(Saved entries)
.....

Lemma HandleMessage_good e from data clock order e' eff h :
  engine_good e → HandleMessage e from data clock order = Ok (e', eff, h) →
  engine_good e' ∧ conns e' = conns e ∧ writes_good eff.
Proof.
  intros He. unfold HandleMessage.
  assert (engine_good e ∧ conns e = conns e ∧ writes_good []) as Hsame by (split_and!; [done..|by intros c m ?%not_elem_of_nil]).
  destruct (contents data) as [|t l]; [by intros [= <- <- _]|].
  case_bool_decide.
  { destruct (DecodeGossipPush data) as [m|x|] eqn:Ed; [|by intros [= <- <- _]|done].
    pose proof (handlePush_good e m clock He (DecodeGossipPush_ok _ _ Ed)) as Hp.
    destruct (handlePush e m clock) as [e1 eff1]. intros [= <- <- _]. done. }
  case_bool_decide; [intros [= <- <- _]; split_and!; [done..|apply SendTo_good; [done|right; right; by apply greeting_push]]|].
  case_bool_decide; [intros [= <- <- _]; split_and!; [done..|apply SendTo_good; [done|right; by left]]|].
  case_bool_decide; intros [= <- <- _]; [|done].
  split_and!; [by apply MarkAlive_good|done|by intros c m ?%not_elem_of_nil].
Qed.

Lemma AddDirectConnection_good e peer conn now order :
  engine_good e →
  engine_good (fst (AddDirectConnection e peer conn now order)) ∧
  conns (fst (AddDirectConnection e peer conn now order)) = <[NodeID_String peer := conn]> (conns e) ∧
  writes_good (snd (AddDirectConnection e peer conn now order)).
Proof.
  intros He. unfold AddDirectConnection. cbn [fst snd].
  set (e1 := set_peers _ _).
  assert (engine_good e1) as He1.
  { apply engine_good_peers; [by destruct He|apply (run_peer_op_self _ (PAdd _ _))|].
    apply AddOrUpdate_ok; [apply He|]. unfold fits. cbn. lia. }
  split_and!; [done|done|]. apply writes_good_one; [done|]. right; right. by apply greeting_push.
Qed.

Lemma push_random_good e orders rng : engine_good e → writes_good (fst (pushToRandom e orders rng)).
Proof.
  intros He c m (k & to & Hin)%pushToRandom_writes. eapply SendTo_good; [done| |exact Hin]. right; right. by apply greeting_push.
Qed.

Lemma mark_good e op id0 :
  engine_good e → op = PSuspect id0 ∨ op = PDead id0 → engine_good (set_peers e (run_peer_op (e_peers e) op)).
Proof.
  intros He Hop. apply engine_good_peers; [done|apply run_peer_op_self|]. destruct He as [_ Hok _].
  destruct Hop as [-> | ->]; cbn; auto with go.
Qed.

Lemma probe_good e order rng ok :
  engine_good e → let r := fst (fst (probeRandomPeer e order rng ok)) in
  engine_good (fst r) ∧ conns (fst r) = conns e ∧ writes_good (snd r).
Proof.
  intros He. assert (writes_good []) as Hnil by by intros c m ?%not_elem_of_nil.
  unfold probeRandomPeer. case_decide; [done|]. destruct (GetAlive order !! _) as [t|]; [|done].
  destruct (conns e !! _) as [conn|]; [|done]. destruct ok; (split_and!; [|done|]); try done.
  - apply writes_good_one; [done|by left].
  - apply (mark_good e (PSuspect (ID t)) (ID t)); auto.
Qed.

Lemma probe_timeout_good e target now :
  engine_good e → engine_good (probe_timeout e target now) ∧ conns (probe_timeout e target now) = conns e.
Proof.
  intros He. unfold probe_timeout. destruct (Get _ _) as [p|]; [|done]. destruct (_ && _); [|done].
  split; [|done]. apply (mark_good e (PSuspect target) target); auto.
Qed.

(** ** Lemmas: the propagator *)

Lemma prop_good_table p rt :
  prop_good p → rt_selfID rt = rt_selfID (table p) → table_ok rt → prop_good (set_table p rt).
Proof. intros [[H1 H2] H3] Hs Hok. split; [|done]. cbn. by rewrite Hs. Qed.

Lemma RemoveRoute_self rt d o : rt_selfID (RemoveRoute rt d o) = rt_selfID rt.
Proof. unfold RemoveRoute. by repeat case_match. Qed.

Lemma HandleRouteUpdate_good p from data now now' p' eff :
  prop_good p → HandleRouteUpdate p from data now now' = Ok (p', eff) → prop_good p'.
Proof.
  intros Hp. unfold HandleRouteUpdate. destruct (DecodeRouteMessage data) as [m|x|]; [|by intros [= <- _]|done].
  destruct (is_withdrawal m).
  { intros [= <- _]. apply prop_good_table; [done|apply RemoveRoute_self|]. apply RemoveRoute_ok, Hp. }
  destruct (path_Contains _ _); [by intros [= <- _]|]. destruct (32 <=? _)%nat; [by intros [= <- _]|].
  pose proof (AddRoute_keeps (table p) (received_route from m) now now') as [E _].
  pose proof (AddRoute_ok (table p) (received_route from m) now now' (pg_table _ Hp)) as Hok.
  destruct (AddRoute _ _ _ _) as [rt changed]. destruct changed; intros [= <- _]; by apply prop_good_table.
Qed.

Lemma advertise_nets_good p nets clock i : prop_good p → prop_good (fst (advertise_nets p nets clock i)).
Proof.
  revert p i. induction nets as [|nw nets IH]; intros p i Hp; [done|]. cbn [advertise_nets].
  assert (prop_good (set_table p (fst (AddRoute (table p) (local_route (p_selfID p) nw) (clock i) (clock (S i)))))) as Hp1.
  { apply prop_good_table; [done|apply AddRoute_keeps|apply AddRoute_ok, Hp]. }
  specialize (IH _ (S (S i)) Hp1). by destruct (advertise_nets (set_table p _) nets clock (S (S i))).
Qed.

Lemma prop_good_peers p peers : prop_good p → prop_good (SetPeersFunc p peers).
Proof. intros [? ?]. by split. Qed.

.....

• EXERCISE PROMPT: Look above for the line that contains "apply AddOrUpdate_ok; [apply". Starting there, transcribe every line exactly until you have copied the line that contains "Lemma mark_good e".

• YOUR RESPONSE:
    apply AddOrUpdate_ok; [apply He|]. unfold fits. cbn. lia. }
  split_and!; [done|done|]. apply writes_good_one; [done|]. right; right. by apply greeting_push.
Qed.

Lemma push_random_good e orders rng : engine_good e → writes_good (fst (pushToRandom e orders rng)).
Proof.
  intros He c m (k & to & Hin)%pushToRandom_writes. eapply SendTo_good; [done| |exact Hin]. right; right. by apply greeting_push.
Qed.

Lemma mark_good e op id0 :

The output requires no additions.